The different personalities of the authors of literary pieces also represent a significant aspect that generates the multiple variances between the representation of desperation and comfort themes. Kate Chopin’s “Story of an Hour” indicates an ironical, almost cynical personality, because she drove her character to going happily insane over her husband’s death while killing, making her dye of heart of desperation when she realized her spouse was still alive. Thomas Dylan’s desperation of fervently resisting “the dying of the light” indicates a determined life-loving, seize the moment personality, while Emily Dickenson’s comfort in accepting death translates a nostalgic and dreamy personality. For Bierce, the comfort of loving memories beats the desperation of the present and this indicates a positive personality, in contrast with Path’s pessimist, negativist personality, as she sees going old as something ugly and sad. Henry Ibsen’s realism and self-awareness personality is vividly portrayed in his character, Nora, who leaves her husband when she understands that he loves his reputation more than her, overpassing the desperate moments of contemplating suicide for embracing a new life alone. The feminist nature of “Trifle” is expressed in the desperation reflected through her character, Mrs. Wright, who feels chained like a bird in a cage. The bitterness and negativist personality of Margaret Atwood makes her mock the comfort of an envisioned perfect relationship by creating multiple additional endings to a love story, none of them happy.
Works Cited
Atwood, Margaret. Happy Endings. Accessed 6 December 2014, available at http://web.ics.purdue.edu/~rebeccal/lit/238f11/pdfs/HappyEndings_Atwood.pdf. N.d. Web.

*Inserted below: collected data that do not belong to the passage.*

(** C21. Objects live apart, whatever their constructors and destructors allocate, and free of
    their own, as long as these leave the allocations of live objects and the headers in them alone.
    [new] returns NULL only when there is no memory for an object of the class, and otherwise a new
    object of the class in an allocation that no live object shares, whose parts have the headers
    that casts rely on; it does not return only when a constructor of the class or of an ancestor
    does not.  [delete], on any part of a live object, frees the allocation of the object; it does
    not return only when a destructor does not.  Both keep every other live object as it is. *)
Theorem objects_live_apart s Hp objs t i l :
  table_ok table object_t -> class_ok table object_t s Hp objs -> table !! t = Some i -> lineage table object_t t l ->
  ((forall p, Hp !! p = None -> hook_ok (fun a => live_base table object_t objs a \/ a = p) constructor) ->
     (halted (new_class_object table object_t constructor t s) /\ exists t' o' s1, t' ∈ l /\ halted (constructor t' o' s1)) \/
     exists s' o, new_class_object table object_t constructor t s = Ok (s', o) /\
       ((o = 0 /\ s' = s /\ kh_calloc (cheap s) (full_size i) = Ok (cheap s, 0)) \/
        (o <> 0 /\ objs !! o = None /\ Hp !! base_of table o l = None /\ exists Hp', class_ok table object_t s' Hp' (<[o := t]> objs)))) /\
  (hook_ok (live_base table object_t objs) destructor -> forall obj a o, objs !! obj = Some t -> (a, o) ∈ parts table l obj ->
     (halted (delete_class_object table object_t destructor o s) /\ exists t' o' s1, t' ∈ l /\ halted (destructor t' o' s1)) \/
     exists s' Hp', delete_class_object table object_t destructor o s = Ok s' /\
       class_ok table object_t s' Hp' (delete obj objs) /\ Hp' !! base_of table obj l = None).
Proof.
  intros Ht Hc Ei Hl. split.
  - intros Hctor. destruct (new_object_ok table object_t constructor Ht _ s Hp objs t i l Hc (fun a Ha => Ha) Hctor Ei Hl) as [?|(s' & o & E & [?|(Ho & Hn & Hb & Hp' & Hc' & _)])]; [by left|right; exists s', o; auto|].
    right. exists s', o. split; [done|]. right. split_and!; [done|done|done|]. by exists Hp'.
  - intros Hdtor obj a o Eo Hin. destruct (delete_object_ok table object_t destructor Ht _ s Hp objs obj t l a o Hc (fun a Ha => Ha) Hdtor Eo Hl Hin) as [?|(s' & Hp' & E & Hc' & Hn & _)]; [by left|right]. by exists s', Hp'.
Qed.
End class.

Bierce, Ambrose. An Occurrence at Owl Creek Bridge. Accessed 6 December 2014, available at http://www.eastoftheweb.com/short-stories/UBooks/OccOwl.shtml. N.d. Web.
Chopin, Kate. The Story of An Hour. Accessed 6 December 2014, available at http://www.vcu.edu/engweb/webtexts/hour/. 1894. Web.
Dickinson, Emily. Because I Could Not Stop for Death. Accessed 6 December 2014, available at http://www.online-literature.com/dickinson/443/. N.d. Web.
Glaspell, Susan. Trifles. Accessed 6 December 2014, available at https://owl.english.purdue.edu/owl/resource/747/01/. N.d. Web.
Ibsen, Henrik. A Doll’s House. Maryland: Senerity Publishers. 2009. Print.
Plath, Sylvia. Mirror. Accessed 6 December 2014, available at https://allpoetry.com/poem/8498499-Mirror-by-Sylvia-Plath. N.d. Web.
Thomas, Dylan. “Do Not Go Gentle into That Good Night”. Poems. 1953. New Directions Publishing Corporation. Print.